His face turns grey.

“There. Your alignment has gone. You’re a free man, no brand. Now tell me what I want to know.”

“Fuck. You. Dr. Quinn.”

I let out a dark chuckle.

“Fair enough.” I shrug.

Running my palm along Nyx’s smooth scales, I give her the permission I know she’s been waiting for. “Go on, girl.”

Nyx slowly winds her way down his shoulder, across his chest. Her black eyes meet his.

And he cracks, just a little.

“Preacher... said you were too close. Too curious,” Troy pants, voice breaking. “Said you needed to be stopped in your tracks. It was meant to be a warning shot, not a war. We didn’t know you’d fight back.”

I stare at him. “You should have.”

Nyx curls tighter around him, squeezing just enough for him to gasp. I don’t stop her. She never goes further than I want her to. That’s our agreement. Our bond.

“How did you frame me? Who hacked my hospital systems?” I press.

My anger starts to rise, and Nyx curls tighter.

When I finally step back, he’s trembling.

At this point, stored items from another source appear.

(* ===== verification/Program.v ===== *)
(** * Program: a server and a client, from their constructors

    Whole programs on one thread: the constructor of the loop, that of a
    [TcpServer] or a [TcpClient], the client's callbacks, [start] or [connect],
    and [EventLoop::loop] with whatever the kernel reports and other threads
    add.  Both implement the interface [Rounds]. *)

From S2P Require Import Prelude Callbacks Channel Timestamp.
From S2P Require Poller TimerQueue.
From S2P Require Import EventLoop Sockets TcpConnection Acceptor Rounds.
From S2P Require EventLoopThreadPool TcpServer Connector TcpClient.

(** ** A program that is told about nothing *)

Section idle.
Context {X : Type} (tid : Z).
Context (call : closure → M (Net X) unit) (call_read : Timestamp → closure → M (Net X) unit).
Context (destroy : list closure → closure → M (Net X) unit).
Implicit Types s : Net X.

(** There is no connection for functors to hold. *)
Definition ends_nothing : Prop :=
  ∀ l f s, net_conns s = ∅ → destroy l f s = Ok (tt, s).

(** Every channel of the poller is passive, and no connection exists. *)
Record dormant s : Prop := mkDormant {
  dm_poller : Poller.inv (poller_ (net_loop s));
  dm_tid : threadId_ (net_loop s) = tid;
  dm_quiet : quiet_loop (net_loop s);
  dm_pending : Forall harmless (pendingFunctors_ (net_loop s));
  dm_conns : net_conns s = ∅;
  dm_passive fd c : Poller.channels_ (poller_ (net_loop s)) !! fd = Some c →
    ∃ ch, chans_of s !! c = Some ch ∧ passive ch;
}.

(** Nothing of the program but its channels and its client's events changed. *)
Record idling s0 s : Prop := mkIdling {
  il_dormant : dormant s;
  il_ext : net_ext s = net_ext s0;
  il_kernel : net_kernel s = net_kernel s0;
  il_timers : timerQueue_ (net_loop s) = timerQueue_ (net_loop s0);
  il_announced : announced s = announced s0;
  il_map : Poller.channels_ (poller_ (net_loop s)) = Poller.channels_ (poller_ (net_loop s0));
}.

Definition passive_report (c : chan_id) s : Prop :=
  ∃ ch, chans_of s !! c = Some ch ∧ passive ch ∧ wants_read (revents_ ch) = false.

(** Flags of channels do not matter. *)
Lemma dormant_put_chan c ch b s :
  dormant s → chans_of s !! c = Some ch → dormant (put_chan c (set_eventHandling ch b) s).
Proof.
  intros [] Hc. split; try done; simpl.
  - by apply (Poller.inv_set_chan (poller_ (net_loop s)) c ch).
  - apply quiet_set_chan; [done|]. exact (proj1 dm_quiet0 c ch Hc).
  - intros fd d Hd. destruct (dm_passive0 fd d Hd) as (chd & Hchd & Hp). unfold chans_of in *. simpl.
    destruct (decide (d = c)) as [->|Hne].
    + rewrite lookup_insert_eq. eexists. split; [done|]. by assert (chd = ch) as -> by congruence.
    + rewrite lookup_insert_ne by done. by exists chd.
Qed.

Lemma idling_loop s0 s e :
  idling s0 s → poller_ e = poller_ (net_loop s) → threadId_ e = threadId_ (net_loop s) →
  timerQueue_ e = timerQueue_ (net_loop s) → Forall harmless (pendingFunctors_ e) → idling s0 (lset e s).
Proof.
  intros [[] ? ? ? ? ?] Hp Ht Hq Hl. split; simpl; [|done|done|congruence|done|congruence].
  split; simpl; unfold quiet_loop, chans_of in *; simpl; rewrite ?Hp; [done|congruence|done..].
Qed.

#[local] Instance idle_rounds s0 :
  calls_client call → ends_nothing → Rounds call call_read destroy (λ _, False) (idling s0) passive_report.
Proof.
  intros Hcall Hend. split.
  - intros s e Hi (Hp & _ & Ht & Hq & Hl). apply idling_loop; [done..|]. rewrite Hl. apply Hi.
  - intros c s e (ch & Hc & Hr) (Hp & _). exists ch. unfold chans_of in *. simpl. by rewrite Hp.
  - intros s f Hi Hf. apply idling_loop; [done..|]. simpl. apply Forall_app. split; [apply Hi|by apply Forall_singleton].
  - intros ready s [[] ? ? ? ? ?]. destruct (quiet_poll_spec ready (poller_ (net_loop s)))
      as (act & q & E & Hiq & Hqq & Hnd & Hm & Hch & _ & Hact); [done..|].
    assert (∀ fd c, Poller.channels_ q !! fd = Some c → ∃ ch, Poller.chans q !! c = Some ch ∧ passive ch) as Hpas.
    { intros fd c. rewrite Hm. intros Hc. destruct (dm_passive0 fd c Hc) as (ch & Hx & Hp).
      destruct (Hch c ch Hx) as [ev Hev]. by exists (set_revents ch ev). }
    exists 0, act, q. split; [done|]. split; [split; simpl; try done; congruence|]. split; [done|].
    intros c Hc. destruct (Hact c Hc) as [[fd Hfd] (ch & Hx & Hr)]. destruct (Hpas fd c Hfd) as (ch' & Hx' & Hp).
    exists ch. assert (ch' = ch) as -> by congruence. done.
  - intros c t s Hi (ch & Hc & Hp & Hr). rewrite (handleEvent_passive_eq call call_read c ch t s Hc Hp Hr).
    pose proof (dormant_put_chan c ch true s (il_dormant _ _ Hi) Hc) as Hd1.
    assert (chans_of (put_chan c (set_eventHandling ch true) s) !! c = Some (set_eventHandling ch true)) as Hc1
      by apply lookup_insert_eq.
    pose proof (dormant_put_chan c (set_eventHandling ch true) false _ Hd1 Hc1) as Hd2.
    split; [by destruct Hi; split|]. split; [done|].
    intros x Hx (chx & Hchx & Hrx). exists chx. split; [|done]. unfold chans_of in *. simpl.
    by rewrite !lookup_insert_ne by done.
  - intros s Hi. set (s1 := lset (set_pending (set_calling (net_loop s) true) []) s).
    destruct (harmless_functors call (pendingFunctors_ (net_loop s)) s1 Hcall) as (evs & Hevs & E); [apply Hi|].
    unfold dePendingFunctors. mstep_by reflexivity. fold s1. mstep_by (exact E). mstep_by reflexivity.
    rewrite destroy_all_noop by (intros l f; apply Hend; simpl; apply Hi). split; [|done].
    assert (idling s0 (add_events evs s1)) as Hi1.
    { destruct (idling_loop s0 s (net_loop s1) Hi) as [[] ? ? ? Ha ?]; [done..|by constructor|].
      split; try done. by rewrite announced_add. }
    apply (idling_loop s0 (add_events evs s1)); [done..|]. apply Hi1.
Qed.
End idle.

(** ** The new loop *)

Section start.
Context {X : Type} (this : nat) (tid timerfd wakeupfd : Z) (clock : nat → Timestamp).
Context (Ht : 0 ≤ timerfd) (Hw : 0 ≤ wakeupfd) (Hne : timerfd ≠ wakeupfd).

(** Its channels are those of the timers and of the wake-ups. *)
Record started (e : EventLoop) : Prop := mkStarted {
  st_dormant (k : Kernel) (x : X) : dormant tid (mkNet e k ∅ [] x);
  st_this : this_ e = this;
  st_looping : looping_ e = false;
  st_slots : zlen (Poller.pollfds_ (poller_ e)) = 2;
  st_map fd : fd ∉ [timerfd; wakeupfd] → Poller.channels_ (poller_ e) !! fd = None;
  st_chans c : c ∉ [timerfdChannel_; wakeup_chan] → Poller.chans (poller_ e) !! c = None;
  st_timers : timerQueue_ e = TimerQueue.TimerQueue_new clock;
}.

Lemma EventLoop_new_started :
  ∃ e, EventLoop_new this tid timerfd wakeupfd clock = Ok e ∧ started e ∧ pendingFunctors_ e = [].
Proof using Ht Hw Hne.
  destruct (EventLoop_new_spec this tid timerfd wakeupfd clock Ht Hw Hne) as (e & cht & chw & E & []).
  pose proof (EventLoop_new_quiet _ _ _ _ _ _ E) as Hq. destruct fl_loop as [q ->].
  destruct fl_timer_made as (i0 & m0 & ->), fl_wakeup_made as (i1 & m1 & ->). simpl in *.
  eexists. split; [exact E|]. split; [|done]. split; try done; simpl.
  - intros k x. split; simpl; try done. unfold chans_of. simpl. rewrite fl_channels, fl_chans.
    intros fd c [[_ <-]|[_ [_ <-]%lookup_singleton_Some]]%lookup_insert_Some.
    + rewrite lookup_insert_eq. by eexists.
    + rewrite lookup_insert_ne, lookup_singleton_eq by done. by eexists.
  - intros fd Hfd. rewrite fl_channels, lookup_insert_ne, lookup_singleton_ne; [done|set_solver..].
  - intros c Hc. rewrite fl_chans, lookup_insert_ne, lookup_singleton_ne; [done|set_solver..].
Qed.
End start.

(** ** A server *)

Section server.
Import TcpServer.
Context (i : inet) (ew : eventfd_model) (tid : Z) (end_first : Timestamp).
Context (queue_on : nat → closure → M (Net TcpServer) unit).
Context (alloc_conn : Net TcpServer → conn_id) (alloc_chan : Net TcpServer → chan_id).
Context (user_holds : conn_id → bool).

Abbreviation server_call := (call ew tid end_first queue_on user_holds).
Abbreviation server_end := (end_call user_holds).
Abbreviation server_call_read := (call_read ew tid end_first queue_on alloc_conn alloc_chan user_holds).

(** The program of a server with callbacks [u], [m] and [w]. *)
Definition serve (this : nat) (timerfd wakeupfd : Z) (clock : nat → Timestamp) (kernel : Kernel)
    (listenAddr : InetAddress) (chid : chan_id) (u m w : user_fn)
    (inputs : list (list foreign * option (Z → Z))) : res (bool * Net TcpServer) :=
  e ← EventLoop_new this tid timerfd wakeupfd clock;
  '(t, s) ← TcpServer_new i this listenAddr chid (mkNet e kernel ∅ [] ());
  let t := TcpServer_setWriteCompleteCallback
             (TcpServer_setMessageCallback (TcpServer_setConnectionCallback t u) m) w in
  (start ew tid end_first ;; loop ew tid server_call server_call_read server_end inputs)
    (mkNet (net_loop s) (net_kernel s) (net_conns s) (net_events s) t).

Lemma server_calls_client : calls_client server_call.
Proof.
  intros f s Hf. apply harmless_inv in Hf as [[u ->]|(u & c & ->)]; [by exists (OnFunctor u)|].
  by exists (OnWriteComplete u c).
Qed.

Lemma server_ends_nothing : ends_nothing server_end.
Proof.
  intros l f s Hs. apply end_functor_noop. intros c. unfold release. mstep.
  by rewrite bool_decide_eq_true_2 by (by rewrite Hs).
Qed.

(** The acceptor's channel before and after [listen]. *)
Definition accept_channel (this : nat) (fd : Z) : channel :=
  setWReadCallback (Channel_new this fd) FnAcceptor_handleRead.

Lemma listen_ok this fd chid e k (t : TcpServer) :
  acceptor_ t = mkAcceptor fd chid None false → Poller.inv (poller_ e) →
  Poller.chans (poller_ e) !! chid = Some (accept_channel this fd) → this_ e = this →
  Poller.channels_ (poller_ e) !! fd = None → 0 ≤ fd → zlen (Poller.pollfds_ (poller_ e)) + 1 < 2 ^ 31 →
  ∃ q ch, listen tid (mkNet e k ∅ [] t) =
      Ok (tt, mkNet (set_poller e q) (logged k (SysListen fd) (answer k (calls k))) ∅ []
                (set_acceptor t (mkAcceptor fd chid None true))) ∧
    Poller.inv q ∧ (quiet (poller_ e) → quiet q) ∧
    Poller.channels_ q = <[fd := chid]> (Poller.channels_ (poller_ e)) ∧
    Poller.chans q !! chid = Some ch ∧ passive ch ∧
    ∀ d, d ≠ chid → Poller.chans q !! d = Poller.chans (poller_ e) !! d.
Proof.
  intros Ha Hi Hc Hl Hm Hfd Hs. set (k1 := logged k (SysListen fd) (answer k (calls k))).
  destruct (change_mask_new tid EnableReading chid e (accept_channel this fd))
    as (q & j & p & E & Hq & (Hc' & _) & _ & _ & Hm' & _ & Ho); try done.
  eexists q, _. split; [|split; [done|split; [|split; [exact Hm'|split; [exact Hc'|split; [done|done]]]]]].
  2: { exact (chan_exec_quiet tid (ChanMask EnableReading chid) e tt (set_poller e q) E). }
  unfold listen. mstep_by (apply loop_check_ok). mstep_by (by reflexivity). rewrite Ha. simpl.
  mstep_by reflexivity. mstep_by reflexivity. fold k1.
  by erewrite (zoom_ok (S:=Net TcpServer) (C:=EventLoop)) by exact E.
Qed.

Definition new_server (this : nat) (name : bytes) (fd : Z) (chid : chan_id) : TcpServer :=
  mkTcpServer this name (mkAcceptor fd chid None false) None None None false 1 ∅ None.

Lemma TcpServer_new_ok this addr chid e k :
  this_ e = this → Poller.chans (poller_ e) !! chid = None →
  let fd := answer k (calls k) in
  ∃ k', TcpServer_new i this addr chid (mkNet e k ∅ [] ()) =
      Ok (new_server this (toHostPort i addr) fd chid,
          mkNet (set_poller e (Poller.set_chan chid (accept_channel this fd) (poller_ e))) k' ∅ [] ()) ∧
    (trace k').*1 = (trace k).*1 ++ [SysSocket; SysReuseAddr fd 1; SysBind fd addr].
Proof.
  intros <- Hc fd. eexists. split.
  - unfold TcpServer_new, Acceptor_new. rewrite bind_unfold. mstep_by reflexivity. mstep.
    rewrite decide_False by (rewrite Hc; by intros [? ?]).
    reflexivity.
  - simpl. by rewrite !fmap_app, <- !app_assoc.
Qed.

“That is all I will tell you. My loyalty earns my place in heaven. I can’t.”

I let out a laugh deep from my belly.

They really do brainwash these people.

“Loyal even in death?” I echo.

Troy nods.

So I look him in the eye and deliver my final diagnosis. I have his cell to hack. I have confirmation it was them after me specifically.

And I know a war is coming, but they didn’t expect us to have a force.

And they haven’t even seen half of our reach across the world yet.

“Then die for him,” I whisper.

And I step back.

Nyx obeys.

Her body coils. Her muscles flex. And his breath leaves his lungs in a silent, gurgled prayer to a god that isn’t listening.

Troy Barnes dies for the cause that will never remember his name.

And I leave the room with blood on my hands, a snake on my throat, and war pounding in my chest.